Some other ways to build speed are:
- Kiai. Many athletes hold their breath while exerting themselves to magnify their strength, through pneumomuscular reflex of intra-abdominal pressure. For quickness, you must exhale during movements. The optimal performance zone is at the end of exhalation, so your exhale should begin in time to end at the moment of impact. However, you should not visibly inhale before an attack; any experienced fighter will know that you are attacking.
- The kiai has been used in the martial arts for centuries. All warriors use a "spirit shout" when they attack, even modern day warriors such as the Marines. Even street fighters use a spirit shout but their shouts tend to be obscene. When you kiai, you must exhale.
- Practice. Conventional wisdom says that to be quick, you must practice doing techniques as quickly as possible. However, practice does not make perfect, perfect practice makes perfect. To be quick, you must perform techniques slowly and perfectly. Speed depends on effectiveness and efficiency of movement. To increase your effectiveness and efficiency, you (or others) must be able to see what you are doing wrong. When you only perform techniques quickly, problems cannot be seen and corrected and thus they get practiced until they are imbedded in your movements. Practice techniques slowly, concentrating on making them perfect. Quickness will be the result.
- Move more. The more parts of the body involved in a movement, the more power, the more speed, and the less energy expended. This does not mean using extraneous movements, it means relaxing the body so all the parts move freely to the desired end.
- Balance. If your opponent is slightly off balance, he/she cannot react as quickly, thus giving you the speed advantage. Try to maneuver your opponent so he/she is off balance, and then attack.

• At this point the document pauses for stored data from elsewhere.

(** X16: freeing a registered session closes its socket and removes that
    session alone: it is gone from list, heap and hashmap, the counter
    drops by one, and every other session and origin resolves as before. *)
Theorem session_free_removes_only_that_session (a : ptr) (s : session)
    (u : userdata) :
  registry_ok u ->
  heap u !! a = Some s ->
  exists u',
    session_free a u
    = Some (u', [Log pa_log_info "Freeing session '%s'" [];
                 Close (rtp.fd (rtp_context s))]) /\
    registry_ok u' /\
    n_sessions u' = n_sessions u - 1 /\
    (a ∉ sessions u') /\ heap u' !! a = None /\
    by_origin u' !! sdp.origin (sdp_info s) = None /\
    (forall b, b <> a ->
       heap u' !! b = heap u !! b /\ (b ∈ sessions u' <-> b ∈ sessions u)) /\
    (forall o, o <> sdp.origin (sdp_info s) ->
       by_origin u' !! o = by_origin u !! o).
Proof.
  clear pa_timeval_load pa_timeval_add pa_frame_size pa_usec_to_bytes.
  intros Hok Hs.
  pose proof (registry_count_range u Hok) as Hn.
  destruct (session_free_ok a s u Hok Hs) as (u' & l & Hf & Hok' & Hh & _).
  assert (Hin : a ∈ sessions u) by (apply (ok_heap u Hok); eauto).
  assert (Hpos : 1 <= n_sessions u).
  { rewrite (ok_count u Hok). destruct (sessions u); [inversion Hin|cbn; lia]. }
  revert Hf. unfold session_free. rewrite Hs.
  destruct (Z.ltb_spec (n_sessions u) 1); [lia|].
  intros [= <- <-]. eexists. split; [reflexivity|].
  split; [exact Hok'|].
  cbn [n_sessions sessions heap by_origin].
  split; [apply sint32_small; lia|].
  split.
  { rewrite (llist_remove_elem a a (sessions u) (ok_nodup u Hok)). tauto. }
  split; [apply lookup_delete_eq|].
  split; [apply lookup_delete_eq|].
  split.
  - intros b Hb. split.
    + apply lookup_delete_ne. congruence.
    + rewrite (llist_remove_elem a b (sessions u) (ok_nodup u Hok)). tauto.
  - intros o Ho. apply lookup_delete_ne. congruence.
Qed.

(** X17: a session refreshed by an announcement at second [t] survives
    every sweep that runs no later than second [t + DEATH_TIMEOUT], whatever
    its [last_seen] was before. *)
Theorem keep_alive_survives_sweep (e : new_env) (info : sdp.pa_sdp_info)
    (u : userdata) (a : ptr) (now tv : timeval) :
  registry_ok u ->
  by_origin u !! sdp.origin info = Some a ->
  - 2 ^ 31 <= tv_sec (ne_now e) ->
  tv_sec (ne_now e) + DEATH_TIMEOUT < 2 ^ 31 ->
  tv_sec now <= tv_sec (ne_now e) + DEATH_TIMEOUT ->
  exists u1 u2 l2,
    sap_event_cb (Announcement false info) e u = Some (u1, []) /\
    check_death_event_cb now tv u1 = Some (u2, l2) /\
    a ∈ sessions u2 /\
    by_origin u2 !! sdp.origin info = Some a.
Proof.
  intros Hok Hl Hlo Hhi Hnow.
  pose proof Hl as Hl'. apply (ok_origin u Hok) in Hl'.
  destruct Hl' as (s & Hs & Ho).
  set (u1 := set_heap (<[a := set_timestamp (sint32 (tv_sec (ne_now e))) s]>
                         (heap u)) u).
  assert (Hcb : sap_event_cb (Announcement false info) e u = Some (u1, [])).
  { cbn [Registry.sap_event_cb]. rewrite Hl, Hs. reflexivity. }
  assert (Hok1 : registry_ok u1) by (apply keep_alive_ok; assumption).
  assert (Ha1 : heap u1 !! a
                = Some (set_timestamp (sint32 (tv_sec (ne_now e))) s))
    by apply lookup_insert_eq.
  destruct (check_death_event_cb_ok pa_timeval_add now tv u1 Hok1)
    as (u2 & l2 & Hsw & Hok2 & _ & Hh2).
  exists u1, u2, l2. split; [exact Hcb|]. split; [exact Hsw|].
  assert (Hlive : heap u2 !! a
                  = Some (set_timestamp (sint32 (tv_sec (ne_now e))) s)).
  { rewrite Hh2, Ha1. unfold expired. cbn [timestamp set_timestamp].
    unfold DEATH_TIMEOUT in *.
    rewrite (sint32_small (tv_sec (ne_now e))) by lia.
    rewrite sint32_small by lia.
    destruct (Z.ltb_spec (tv_sec (ne_now e) + 20) (tv_sec now)); [lia|reflexivity]. }
  split.
  - apply (ok_heap u2 Hok2). eauto.
  - apply (ok_origin u2 Hok2). eexists. split; [exact Hlive|exact Ho].
Qed.

Lemma sweep_none_expired now (l : list ptr) (u : userdata) :
  (forall a, a ∈ l -> exists s, heap u !! a = Some s /\ expired now s = false) ->
  sweep now l u = Some (u, []).
Proof.
  induction l as [|a n IH]; intros H; cbn [sweep]; [reflexivity|].
  destruct (H a) as (s & Hs & He); [left|]. rewrite Hs.
  fold (expired now s). rewrite He. apply IH.
  intros b Hb. apply H. now right.
Qed.

(** X18: a sweep repeated at the same time reaps nothing more: it returns
    the registry the first sweep left and only logs that it checked. *)
Theorem second_sweep_reaps_nothing (now tv : timeval) (u : userdata) :
  registry_ok u ->
  exists u1 l1,
    check_death_event_cb now tv u = Some (u1, l1) /\
    check_death_event_cb now tv u1
    = Some (u1, [Log pa_log_debug "Checking for dead streams ..." []]).
Proof.
  clear pa_timeval_load pa_frame_size pa_usec_to_bytes.
  intros Hok.
  destruct (check_death_event_cb_ok pa_timeval_add now tv u Hok)
    as (u1 & l1 & Hsw & Hok1 & Ht & Hh).
  exists u1, l1. split; [exact Hsw|].
  unfold Registry.check_death_event_cb.
  rewrite (sweep_none_expired now (sessions u1) u1).
  - f_equal. f_equal. apply userdata_ext; try reflexivity.
    cbn. symmetry. exact Ht.
  - intros a Ha. apply (ok_heap u1 Hok1) in Ha. destruct Ha as [s Hs].
    exists s. split; [exact Hs|].
    rewrite Hh in Hs. destruct (heap u !! a) as [s0|]; [|discriminate].
    destruct (expired now s0) eqn:He; [discriminate|]. congruence.
Qed.

End SessionLifecycle.

Lemma session_new_registers_witness :
  exists a s u' l,
    session_new Scenario.timeval_load Scenario.s16_frame_size
      Scenario.usec_to_bytes Cases.slow_sink (Scenario.announced "carol")
      Scenario.loaded = (Some a, u', l) /\
    heap u' !! a = Some s /\
    n_sessions u' = 1 /\
    intended_latency s = 800000.
Proof.
  destruct (session_new_registers Scenario.timeval_load Scenario.s16_frame_size
              Scenario.usec_to_bytes Cases.slow_sink (Scenario.announced "carol")
              Scenario.loaded {| sink_sample_spec := Scenario.stereo |}
              Scenario.input)
    as (a & s & u' & l & Hnew & _ & Hh & _ & _ & Hn & _ & _ & _ & (_ & Hlat) & _).
  - apply (pa__init_ok Scenario.timeval_add).
  - reflexivity.
  - reflexivity.
  - reflexivity.
  - vm_compute. discriminate.
  - reflexivity.
  - split; [vm_compute; discriminate|reflexivity].
  - exists a, s, u', l. split; [exact Hnew|].
    split; [rewrite Hh; apply lookup_insert_eq|].
    split; [rewrite Hn; reflexivity|].
    rewrite Hlat. reflexivity.
Defined.

Lemma announce_then_goodbye_restores_witness :
  exists u1 l1 l2,
    sap_event_cb Scenario.timeval_load Scenario.s16_frame_size
      Scenario.usec_to_bytes (Announcement false (Scenario.announced "alice"))
      (Scenario.world_at 100) Scenario.loaded = Some (u1, l1) /\
    sap_event_cb Scenario.timeval_load Scenario.s16_frame_size
      Scenario.usec_to_bytes (Announcement true (Scenario.announced "alice"))
      (Scenario.world_at 110) u1 = Some (Scenario.loaded, l2).
Proof.
  apply (announce_then_goodbye_restores Scenario.timeval_load
           Scenario.s16_frame_size Scenario.usec_to_bytes
           (Scenario.world_at 100) (Scenario.world_at 110)
           (Scenario.announced "alice") Scenario.loaded).
  - apply (pa__init_ok Scenario.timeval_add).
  - reflexivity.
Defined.

Lemma keep_alive_stamps_only_witness :
  let u := Scenario.after Scenario.duo in
  exists s u',
    heap u !! 1%nat = Some s /\
    sap_event_cb Scenario.timeval_load Scenario.s16_frame_size
      Scenario.usec_to_bytes (Announcement false (Scenario.announced "bob"))
      (Scenario.world_at 130) u = Some (u', []) /\
    heap u' !! 1%nat = Some (set_timestamp 130 s) /\
    heap u' !! 0%nat = heap u !! 0%nat.
Proof.
  intros u.
  destruct (keep_alive_stamps_only Scenario.timeval_load Scenario.s16_frame_size
              Scenario.usec_to_bytes (Scenario.world_at 130)
              (Scenario.announced "bob") u 1%nat)
    as (s & u' & Hs & Hcb & _ & _ & _ & _ & Hstamp & Hrest).
  - apply after_ok.
  - vm_compute. reflexivity.
  - exists s, u'. split; [exact Hs|]. split; [exact Hcb|].
    split; [exact Hstamp|]. apply Hrest. discriminate.
Defined.

Lemma session_free_removes_only_that_session_witness :
  let u := Scenario.after Scenario.duo in
  exists s u',
    heap u !! 0%nat = Some s /\
    session_free 0%nat u
    = Some (u', [Log pa_log_info "Freeing session '%s'" [];
                 Close (rtp.fd (rtp_context s))]) /\
    n_sessions u' = 1 /\
    heap u' !! 1%nat = heap u !! 1%nat.
Proof.
  intros u.
  destruct (heap u !! 0%nat) as [s|] eqn:Hs.
  - destruct (session_free_removes_only_that_session 0%nat s u
                (after_ok Scenario.duo) Hs)
      as (u' & Hf & _ & Hn & _ & _ & _ & Hrest & _).
    exists s, u'. split; [reflexivity|]. split; [exact Hf|].
    split; [rewrite Hn; vm_compute; reflexivity|].
    apply (Hrest 1%nat). discriminate.
  - vm_compute in Hs. discriminate.
Defined.

Lemma keep_alive_survives_sweep_witness :
  exists u1 u2 l2,
    sap_event_cb Scenario.timeval_load Scenario.s16_frame_size
      Scenario.usec_to_bytes (Announcement false (Scenario.announced "alice"))
      (Scenario.world_at 130) (Scenario.after Scenario.duo) = Some (u1, []) /\
    check_death_event_cb Scenario.timeval_add (Scenario.at_second 150)
      (Scenario.at_second 1000) u1 = Some (u2, l2) /\
    0%nat ∈ sessions u2.
Proof.
  destruct (keep_alive_survives_sweep Scenario.timeval_load Scenario.timeval_add
              Scenario.s16_frame_size Scenario.usec_to_bytes
              (Scenario.world_at 130) (Scenario.announced "alice")
              (Scenario.after Scenario.duo) 0%nat
              (Scenario.at_second 150) (Scenario.at_second 1000))
    as (u1 & u2 & l2 & Hcb & Hsw & Hin & _).
  - apply after_ok.
  - vm_compute. reflexivity.
  - vm_compute. discriminate.
  - vm_compute. reflexivity.
  - vm_compute. discriminate.
  - exists u1, u2, l2. split; [exact Hcb|]. split; [exact Hsw|exact Hin].
Defined.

- Slowing too soon. Sometimes students start a technique quickly and then it slows before completion. This may be because of focusing too soon, being unsure of the ending body position, not knowing which muscles to use and in what order to use them, or improper breathing.
- Focusing too soon. Focusing too soon is a common problem. Strong students want to be powerful at the moment of impact so, in anticipation of the impact, they tighten too soon (especially the upper body). To correct this you must perform the technique with no power, and focus AFTER you have completed the motion. Practice the technique with no intention of focusing, just some speed and good form, and, after you finish, tighten sequentially. For example, with a punch, tighten the abdomen and legs first, the drawing arm, and the technique arm last.
- Body position. If your end position is unstable, even minimally so, your body may try to protect itself from injury by easing up. The movement of impact should not be a sudden stop for the body; it should "flow" into the target. To test this, step into a powerful fore fist punch. At the moment of completion, hold the position for a second and then relax. If you find yourself "settling" on the relaxation, then you are stopping the body too soon and not focusing. Practice until the body is completely settled at the moment of impact.
- Muscle use. Another common problem is over-tightening the small muscles around the joints. You usually notice this as small cramps around the hip joint or pain in the back. Power should flow through the joints without tensing them. The small muscles only tense at the moment of impact and then they immediately relax. To correct this, relax the body until impact, then tense the body, and immediately relax again..
- Breathing. Taking too big of a breath takes time and slows you down or you may be holding your breath, which tenses the body too soon.
- Hamper opponent's speed. If you do things to decrease an opponent's speed, you are in effect increasing your relative speed. If you train to fight while constantly circling your opponent, your effective speed will increase if your opponent is slowed due to having to keep turning constantly to face you.